The tsunami: Though it occurred at the end of the year, encouraging pundits to over-rank it in assessments like this, the horror wrought in Asia by the undersea quake of December 26 is of historic proportions. One interesting, so-far unfelt aftershock: Will China step up to the tsunami relief plate and act like the great power it seeks to be? The symbolism would be significant, given America’s distraction in the Middle East, and it would be an important precedent in Asia.

No new 9/11: Here, it is important to add the term “yet” and to note that the absence of a second large attack on the American homeland could be al Qaida’s choice as much as the result of any homeland security the U.S. has mounted. Still, the competence of that domestic defense, while easy to criticize, is undeniably improved from the sleepwalking days of early 2001.
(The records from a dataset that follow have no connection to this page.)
(** What the spread leaves under a key of the update is from the update. *)
Lemma spread_update (f : string) (update : Results) :
  forall prev : Results,
    (forall r0, get f prev = Some r0 ->
       get f (spread prev update) = Some r0
       \/ exists r, get f (spread prev update) = Some r /\ In (f, r) update)
    /\ ((exists r, In (f, r) update) ->
        exists r, get f (spread prev update) = Some r /\ In (f, r) update).
Proof.
  unfold spread. induction update as [|[k v] update IH]; intros prev;
    cbn [fold_left fst snd].
  - split; [auto | intros (r & [])].
  - destruct (IH (put k v prev)) as (Hkeep & Hnew).
    assert (Hk : String.eqb k f = true ->
                 exists r, get f (fold_left
                                    (fun m kv => put (fst kv) (snd kv) m)
                                    update (put k v prev)) = Some r
                           /\ In (f, r) ((k, v) :: update)).
    { intros E. apply String.eqb_eq in E. subst k.
      destruct (Hkeep v) as [H|(r & H & Hin)].
      - rewrite get_put. now rewrite String.eqb_refl.
      - exists v. split; [exact H | now left].
      - exists r. split; [exact H | now right]. }
    split.
    + intros r0 Hr0. destruct (String.eqb k f) eqn:E; [right; now apply Hk|].
      destruct (Hkeep r0) as [H|(r & H & Hin)].
      * rewrite get_put, E. exact Hr0.
      * now left.
      * right. exists r. split; [exact H | now right].
    + intros (r & [Hr|Hr]).
      * injection Hr as -> ->. apply Hk, String.eqb_refl.
      * destruct (Hnew (ex_intro _ r Hr)) as (r' & H & Hin).
        exists r'. split; [exact H | now right].
Qed.
(** [if (intervalRef.current) window.clearInterval(intervalRef.current)]:
    the handle stays in the ref, the interval is no longer live. *)
Definition clearInterval (s : State) : State :=
  match intervalRef s with
  | None => s
  | Some i =>
      {| track := track s; isPlaying := isPlaying s;
         isInitialized := isInitialized s;
         timer := timer s; isGuessing := isGuessing s;
         titleGuess := titleGuess s;
         artistGuess := artistGuess s; result := result s;
         intervalRef := intervalRef s;
         liveIntervals := liveIntervals s ∖ {[ i ]};
         nextInterval := nextInterval s;
         pendingToggles := pendingToggles s;
         calls := calls s |}
  end.

(** [!result] *)
Definition noResult (s : State) : bool :=
  match result s with None => true | Some _ => false end.

(** *** The two effects *)

(** [useEffect(..., [track, isInitialized])], body and cleanup. *)
Definition trackEffect (s : State) : State :=
  if isInitialized s then call (PlayTrack (track s)) s else s.

Definition trackEffect_cleanup (s : State) : State := clearInterval s.

(** The condition under which the timer effect starts an interval. *)
Definition ticking (s : State) : bool :=
  isPlaying s && negb (isGuessing s) && noResult s.

(** [useEffect(..., [isPlaying, isGuessing, result])], body and cleanup. *)
Definition timerEffect (s : State) : State :=
  if ticking s then setInterval s else clearInterval s.

Definition timerEffect_cleanup (s : State) : State := clearInterval s.

(** The callback of the interval: [setTimer(prev => prev + 0.1)]. *)
Definition tick (s : State) : State := setTimer (λ prev, prev + (1 # 10)) s.

(** Whether [result] is the same dependency as at the last commit.  The
    cell holds [null] or the object a handler stored; it is compared by
    content here, which agrees with the comparison by identity on every
    enabled event: a submit is enabled only on [null], play again only on an
    object. *)
Definition sameResult (a b : option Result) : bool :=
  match a, b with
  | None, None => true
  | Some x, Some y => (score x =? score y)%Z && eqb (isCorrect x) (isCorrect y)
  | _, _ => false
  end.

(** The commit after a render: an effect whose dependencies changed has its
    cleanup run, and then its body; cleanups run before bodies.  A track
    handed down by the parent is a new object, so [newTrack] marks the
    [track] dependency as changed. *)
Definition commit (newTrack : bool) (old new : State) : State :=
  let trackDeps :=
    newTrack || negb (eqb (isInitialized old) (isInitialized new)) in
  let timerDeps :=
    negb (eqb (isPlaying old) (isPlaying new))
    || negb (eqb (isGuessing old) (isGuessing new))
    || negb (sameResult (result old) (result new)) in
  let s := if trackDeps then trackEffect_cleanup new else new in
  let s := if timerDeps then timerEffect_cleanup s else s in
  let s := if trackDeps then trackEffect s else s in
  if timerDeps then timerEffect s else s.

(** The first render and its commit: every effect body runs. *)
Definition mount (track : SpotifyTrack) (isPlaying isInitialized : bool)
    : State :=
  timerEffect (trackEffect
    {| track := track; isPlaying := isPlaying;
       isInitialized := isInitialized;
       timer := 0; isGuessing := false; titleGuess := "";
       artistGuess := ""; result := None;
       intervalRef := None; liveIntervals := ∅; nextInterval := 1%positive;
       pendingToggles := 0; calls := [] |}).

Section Handlers.

Variable calculateSimilarity : string -> string -> Q.

(** *** Event handlers *)

(** [handlePauseAndGuess] from the click to its [await]: [togglePlayback()]
    is called and the handler is suspended. *)
Definition handlePauseAndGuess_call (s : State) : State :=
  setPendingToggles (S (pendingToggles s)) (call TogglePlayback s).

(** [handlePauseAndGuess] after the [await]: when the promise of
    [togglePlayback] is fulfilled the handler goes on to
    [setIsGuessing(true)]; when it is rejected the handler ends there. *)
Definition handlePauseAndGuess_settle (fulfilled : bool) (s : State) : State :=
  let s := setPendingToggles (pred (pendingToggles s)) s in
  if fulfilled then setIsGuessing true s else s.

(** [handleSubmitGuess]; nothing is set when [calculateScore] throws. *)
Definition handleSubmitGuess (s : State) : State :=
  match calculateScore calculateSimilarity
          (titleGuess s) (artistGuess s) (track s) (timer s) with
  | None => s
  | Some result => call (OnGameComplete (score result)) (setResult (Some result) s)
  end.
Definition setIsSearching (v : bool) (p : PageState) : PageState :=
  mkPageState (structure p) (loading p) (error p) (noteHistory p) (viewLevel p) (selectedCategory p) (selectedBook p) (currentNote p) (noteLoading p) (searchQuery p) (searchResults p) v (isRestoringState p).

Definition setIsRestoringState (v : bool) (p : PageState) : PageState :=
  mkPageState (structure p) (loading p) (error p) (noteHistory p) (viewLevel p) (selectedCategory p) (selectedBook p) (currentNote p) (noteLoading p) (searchQuery p) (searchResults p) (isSearching p) v.

Definition initialPageState : PageState :=
  mkPageState ∅ true None [] VCategories None None None false [] [] false false.

(** ** Browser history

    [entries] are the session-history entries, [cursor] the index of the
    current one.  The state of an entry is its [notesNav] field, [None] when
    the entry carries none. *)
Record Browser : Type := mkBrowser {
  entries : list (option NavigationState.t);
  cursor : nat;
}.

(** [window.history.pushState({ notesNav: st }, "")]: entries after the
    current one are dropped. *)
Definition pushState (st : NavigationState.t) (b : Browser) : Browser :=
  mkBrowser (take (S (cursor b)) (entries b) ++ [Some st]) (S (cursor b)).

(** [window.history.replaceState({ notesNav: st }, "")]. *)
Definition replaceState (st : NavigationState.t) (b : Browser) : Browser :=
  mkBrowser (<[cursor b := Some st]> (entries b)) (cursor b).

(** ** Statements, requests and tasks *)

(** The synchronous statements of the handlers. *)
Inductive Stmt : Type :=
  | SetStructure (v : gmap str CategoryData.t)
  | SetLoading (v : bool)
  | SetError (v : option str)
  | SetNoteHistory (v : list Note.t)
  | SetViewLevel (v : ViewLevel)
  | SetSelectedCategory (v : option str)
  | SetSelectedBook (v : option str)
  | SetCurrentNote (v : option Note.t)
  | SetNoteLoading (v : bool)
  | SetSearchQuery (v : str)
  | SetSearchResults (v : list NoteMetadata.t)
  | SetIsSearching (v : bool)
  | SetIsRestoringState (v : bool)
  | HistoryPushState (st : NavigationState.t)
  | HistoryReplaceState (st : NavigationState.t)
  | ConsoleError (msg : str).

(** Who calls [searchNotes]: the debounced effect of the search box or
    [handleWikiLinkClick]. *)
Inductive Origin : Type := FromSearchBox | FromWikiLink.

Inductive Request : Type :=
  | ReqNote (id : str)                    (* GET /api/notes/{id} *)
  | ReqSearch (o : Origin) (q : str)      (* GET /api/notes/search?q= *)
  | ReqStructure.                         (* GET /api/notes/structure *)

Inductive LogEntry : Type :=
  | LDo (s : Stmt)
  | LRequest (r : Request).

(** An [async] function: statements up to the next [await], then a
    continuation that receives the settled promise, [None] for a rejection. *)
Inductive Task : Type :=
  | Ret
  | Do (s : Stmt) (k : Task)
  | AwaitNote (id : str) (k : option Note.t -> Task)
  | AwaitAll (ids : list str) (k : option (list Note.t) -> Task)
      (* await Promise.all(ids.map(id => fetchNote(id))) *)
  | AwaitSearch (o : Origin) (q : str) (k : option (list NoteMetadata.t) -> Task)
  | AwaitStructure (k : option (gmap str CategoryData.t) -> Task).

Notation "s ;> k" := (Do s k) (at level 65, right associativity).

(** What the backend answers; [None] is a failed request. *)
Record Api : Type := mkApi {
  fetchNote : str -> option Note.t;
  searchNotes : str -> option (list NoteMetadata.t);
  fetchVaultStructure : option (gmap str CategoryData.t);
}.

(** The page together with the browser.  [timer] is the pending debounce
    timeout of the search effect with the query its callback closed over. *)
Record Sys : Type := mkSys {
  ui : PageState;
  browser : Browser;
  timer : option str;
  log : list LogEntry;
}.

Definition onUi (f : PageState -> PageState) (s : Sys) : Sys :=
  mkSys (f (ui s)) (browser s) (timer s) (log s).

Definition onBrowser (f : Browser -> Browser) (s : Sys) : Sys :=
  mkSys (ui s) (f (browser s)) (timer s) (log s).

Definition setTimer (t : option str) (s : Sys) : Sys :=
  mkSys (ui s) (browser s) t (log s).

Definition logged (e : LogEntry) (s : Sys) : Sys :=
  mkSys (ui s) (browser s) (timer s) (log s ++ [e]).

Definition effectOf (st : Stmt) : Sys -> Sys :=
  match st with
  | SetStructure v => onUi (setStructure v)
  | SetLoading v => onUi (setLoading v)
  | SetError v => onUi (setError v)
  | SetNoteHistory v => onUi (setNoteHistory v)
  | SetViewLevel v => onUi (setViewLevel v)
  | SetSelectedCategory v => onUi (setSelectedCategory v)
  | SetSelectedBook v => onUi (setSelectedBook v)
  | SetCurrentNote v => onUi (setCurrentNote v)
  | SetNoteLoading v => onUi (setNoteLoading v)
  | SetSearchQuery v => onUi (setSearchQuery v)
  | SetSearchResults v => onUi (setSearchResults v)
  | SetIsSearching v => onUi (setIsSearching v)
  | SetIsRestoringState v => onUi (setIsRestoringState v)
  | HistoryPushState st => onBrowser (pushState st)
  | HistoryReplaceState st => onBrowser (replaceState st)
  | ConsoleError _ => fun s => s
  end.

Definition execStmt (st : Stmt) (s : Sys) : Sys := logged (LDo st) (effectOf st s).

(** The requests a task issues when it reaches an await. *)
Definition requestsOf (t : Task) : list Request :=
  match t with
  | AwaitNote id _ => [ReqNote id]
  | AwaitAll ids _ => map ReqNote ids
  | AwaitSearch o q _ => [ReqSearch o q]
  | AwaitStructure _ => [ReqStructure]
  | Ret | Do _ _ => []
  end.

Definition logRequests (rs : list Request) (s : Sys) : Sys :=
  foldl (fun s r => logged (LRequest r) s) s rs.

Definition issue (t : Task) (s : Sys) : Sys := logRequests (requestsOf t) s.

(** Run the statements up to the next await; the requests of that await are
    issued.  The result is the suspended task, or [Ret]. *)
Fixpoint advance (t : Task) (s : Sys) : Sys * Task :=
  match t with
  | Do st k => advance k (execStmt st s)
  | _ => (issue t s, t)
  end.

(** [Promise.all] over the fetches: all the notes in order, or a rejection
    as soon as one fetch fails. *)
Definition fetchAll (api : Api) (ids : list str) : option (list Note.t) :=
  mapM (fetchNote api) ids.

(** The continuation of a suspended task once the backend has answered. *)
Definition respond (api : Api) (t : Task) : option Task :=
  match t with
  | AwaitNote id k => Some (k (fetchNote api id))
  | AwaitAll ids k => Some (k (fetchAll api ids))
  | AwaitSearch _ q k => Some (k (searchNotes api q))
  | AwaitStructure k => Some (k (fetchVaultStructure api))
  | Ret | Do _ _ => None
  end.

(** The effect on [searchQuery], run after a render in which the query
    differs from the one of the previous render: the cleanup of the previous
    run clears its timeout; a query shorter than 2 empties the results,
    a longer one arms the 300 ms timeout. *)
Definition searchEffect (prevQuery : str) (s : Sys) : Sys :=
  if bool_decide (searchQuery (ui s) = prevQuery) then s
  else
    let s1 := setTimer None s in
    if bool_decide (length (searchQuery (ui s1)) < 2)
    then execStmt (SetIsSearching false) (execStmt (SetSearchResults []) s1)
    else setTimer (Some (searchQuery (ui s1))) s1.
(** X16: the discovery view answers with at most ten events, one answer
    per selected row; the rows it selects are stored public events, each
    once, the most recently created first; and a stored public event is
    left out only when ten are listed, each of them created no earlier
    than it. *)
Theorem discover_lists_newest_public (events : gmap Z Event) :
  let q := DiscoverEvents_queryset Event is_public created_at events in
  DiscoverEvents_get Event is_public created_at Serialized EventSerializer events
    = (λ ke, EventSerializer ke.2) <$> q ∧
  (length q ≤ 10)%nat ∧
  (∀ (pk : Z) (e : Event),
     (pk, e) ∈ q → events !! pk = Some e ∧ is_public e = true) ∧
  NoDup q ∧
  StronglySorted (λ x y, created_at y.2 ≤ created_at x.2) q ∧
  (∀ (pk : Z) (e : Event),
     events !! pk = Some e → is_public e = true → (pk, e) ∉ q →
     length q = 10%nat ∧
     ∀ (pk' : Z) (e' : Event), (pk', e') ∈ q → created_at e ≤ created_at e').
Proof.
  intros q. subst q. unfold DiscoverEvents_queryset.
  set (l := order_by_desc created_at
              (objects_filter (public Event is_public) events)).
  destruct (newest_first (public Event is_public) created_at events)
    as (Hmem & Hnodup & Hsorted). fold l in Hmem, Hnodup, Hsorted.
  assert (Hsplit : l = (take 10 l ++ drop 10 l)%list) by by rewrite take_drop.
  split_and!.
  - done.
  - rewrite length_take. lia.
  - intros pk e Hin. apply Hmem. rewrite Hsplit. apply elem_of_app. by left.
  - rewrite Hsplit in Hnodup. by apply NoDup_app in Hnodup as (? & _ & _).
  - rewrite Hsplit in Hsorted. by apply StronglySorted_app_1_l in Hsorted.
  - intros pk e Hpk Hpub Hout.
    assert (Hin : (pk, e) ∈ l) by by apply Hmem.
    rewrite Hsplit in Hin. apply elem_of_app in Hin as [Hin|Hin]; [done|].
    split.
    + rewrite length_take. apply list_elem_of_lookup in Hin as [i Hi].
      apply lookup_lt_Some in Hi. rewrite length_drop in Hi. lia.
    + intros pk' e' Hin'. rewrite Hsplit in Hsorted.
      apply (StronglySorted_app_1_elem_of _ _ _ (pk', e') (pk, e) Hsorted Hin' Hin).
Qed.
No capture of Osama bin Laden: The other side of the “No new 9/11” coin is the fact that bin Laden continues not only to elude America’s dragnet but also to thumb his nose at it and rally new recruits to his cause. The Bush administration will jump quickly at the bait bin Laden set by declaring Abu-Musab al-Zarqawi his “prince” in Iraq, which retroactively validates the tenuous idea that Saddam had links with Al Qaida. The reality is far more complicated: that Iraqis, by and large, make up the bulk of Iraq’s insurgents. Al Qaida inspires and bankrolls some of them, but not all. Most important, bin Laden’s focus on Iraq suggests the terrorist network sees a cheaper, easier way to fight the “great Satan” than elaborately planning a second 9/11: and so, back to previous item.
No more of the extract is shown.